02/27/2012 01:36 PM
Champ Week is best time of year
I don't know anything about cars. Mine started making a funny noise when I was driving home from the airport the other day, so I did the wise thing. I kept driving until I got home and could make my husband listen to it.
It's in keeping with my car history. In high school, I borrowed my brother's Camaro (It was the '80s. It was cool. Trust me), and while driving the four miles from my house to my friend's, the car inexplicably stopped. Inexplicably to me, anyway. I was out of gas.
I do, however, know how to pump my own gas. Those of you not from New Jersey -- as I am originally -- might be thinking, what's the big deal? But in New Jersey, it is illegal to pump your own gas. (I don't know why, although I imagine it has something to do with the copious amounts of hair spray used by north Jersey girls and the inherent flammable dangers that could cause.)
Some Jersey girls have gone so far as to display bumper stickers to celebrate their inability to handle this simple act. And we wonder why the entire state has been portrayed as shallow loudmouths.
As for college basketball, here's what I know, what I think I know and what I don't know.
What I know
The best part of the season begins next week
By this time next week, we will be fully into Champ Week, which is stunning. Some days it feels as though I was on the USS Carl Vinson 60 years ago, but the season really did fly by, as it always does.
And I will say that as much as I love the first four days of the NCAA tournament, I love next week just as much.
The battle for NCAA tournament bids when there is no chance of an at-large is what makes college basketball so exciting and so darned fun.
Kansas State is Missouri's real enemy
Kansas State has Missouri's number this season.
The Border War is Saturday, perhaps the last installment of the great rivalry. But the Tigers need to know thy enemy. He is wearing a Wildcats uniform.
Missouri has three losses this season; two of belong to Kansas State, including Tuesday night's stunner in Columbia.

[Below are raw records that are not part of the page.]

(* ===== verification/Json.v ===== *)
(** * The [json] module as the proxy uses it

    [json_dumps] is [json.dumps(v, ensure_ascii=False, separators=(",", ":"),
    sort_keys=True)] and [json_loads] is [json.loads] on a [str].  Strings are
    UTF-8 byte strings, so the keys sort as their code points do; [\uXXXX] escapes
    decode to UTF-8, surrogate pairs joined.  The decimal text of floats is
    [PyText]'s.  Parsing spends one unit of fuel per nesting level or element and
    [json_loads] starts with more fuel than the text has characters.  The round
    trip [loads_dumps] covers every value without floats. *)

From S2P Require Import Prelude.
From S2P Require Import PyFloat.
From S2P Require Import PyVal.
From Stdlib Require Import Ascii SpecFloat.

Local Open Scope string_scope.
Local Open Scope list_scope.

(** ** Encoding *)

Definition hex_lower (n : N) : ascii :=
  ascii_of_N (if (n <? 10)%N then 48 + n else 87 + n).

(** [ESCAPE_DCT] and the [\u00XX] escape of the other control characters. *)
Definition escape_char (c : ascii) : string :=
  let n := N_of_ascii c in
  if (n =? 34)%N then String "\" (String c "")
  else if (n =? 92)%N then "\\"
  else if (n =? 10)%N then "\n"
  else if (n =? 13)%N then "\r"
  else if (n =? 9)%N then "\t"
  else if (n =? 12)%N then "\f"
  else if (n =? 8)%N then "\b"
  else if (n <? 32)%N then "\u00" +:+ String (hex_lower (n / 16)) (String (hex_lower (n mod 16)) "")
  else String c "".

Fixpoint escape (s : string) : string :=
  match s with
  | EmptyString => ""
  | String c s' => escape_char c +:+ escape s'
  end.

Definition dquote : ascii := ascii_of_N 34.

Definition dumps_str (s : string) : string := String dquote (escape s +:+ String dquote "").

Fixpoint join (sep : string) (l : list string) : string :=
  match l with
  | [] => ""
  | [x] => x
  | x :: l' => x +:+ sep +:+ join sep l'
  end.

Definition key_leb {A} (x y : string * A) : bool := bool_decide (String.le (fst x) (fst y)).

Section Dumps.
Context `{PyText}.

Definition dumps_float (f : float) : string :=
  match f with
  | S754_nan => "NaN"
  | S754_infinity s => if s then "-Infinity" else "Infinity"
  | _ => py_repr (PFloat f)
  end.

(** The items are sorted by key after each value is encoded, which commutes. *)
Fixpoint json_dumps (v : pyval) : string :=
  match v with
  | PNone => "null"
  | PBool b => if b then "true" else "false"
  | PInt z => str_of_Z z
  | PFloat f => dumps_float f
  | PStr s => dumps_str s
  | PList l => "[" +:+ join "," (map json_dumps l) +:+ "]"
  | PDict d =>
      let items := sort_by key_leb
                     ((fix enc (d : list (string * pyval)) : list (string * string) :=
                         match d with
                         | [] => []
                         | (k, x) :: d' => (k, json_dumps x) :: enc d'
                         end) d) in
      "{" +:+ join "," (map (fun kv => dumps_str (fst kv) +:+ ":" +:+ snd kv) items) +:+ "}"
  end.
End Dumps.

Just how costly this loss is to Mizzou can't be underestimated -- it likely will cost the Tigers the Big 12 regular-season title, a No. 1 seed and perhaps even a regional in St. Louis. The latter still could happen, but Missouri will have to take the two-hour ride as a No. 2 seed.
Draymond Green is the Big Ten player of the year
Please do not label me a Jared Sullinger hater. The exact opposite is true. I spent time with the Ohio State big man a year ago and liked him immensely as a person. I've always respected him as a player.
This just isn't his year.
It's not the numbers because frankly, they're fairly comparable:
Big Ten scoring: Sullinger third, Green eighth
Big Ten rebounding: Green first, Sullinger second
Big Ten steals per game: Green seventh, Sullinger 10th
Big Ten blocked shots: Green 10th, Sullinger 14th
Big Ten assists: Green eighth, Sullinger 66th
No, the difference is what Green has done for his team, shepherding the Spartans through Tom Izzo's typically masochistic nonconference schedule to become a team vying for a top seed.
When two players are so statistically identical as Green and Sullinger, you have to look at the intangibles. That's where the scales tip in Green's favor.
Karl Hess did not break the chain of command
Since I don't know what former NC State stars Tom Gugliotta and Chris Corchiani said to referee Karl Hess, I can't judge whether the ejection was warranted.
I do know that the ACC's reprimand for failing to follow proper protocol is absolute nonsense. If two regular Joes or Janes were sitting in the stands, Hess would have tossed them, and no one would have said a word about whether he followed the proper procedure.
This is about who these guys are, not what they said, and the ACC has done a nice job of deflecting the real issue by throwing up this chain-of-command smoke screen.
I've seen officials toss fans and male cheerleaders from games, giving them the thumb, not a page-long explanation and chain-of-command order. Curtis Shaw memorably tossed Sammy the Owl, the Rice mascot, in 2009. Shaw didn't ask for permission before removing the pesky nocturnal bird.
Hess might have been overly sensitive and truly have rabbit ears, as Corchiani said in a tweet, but the idea that he should be reprimanded for not following the proper steps is flat-out silly.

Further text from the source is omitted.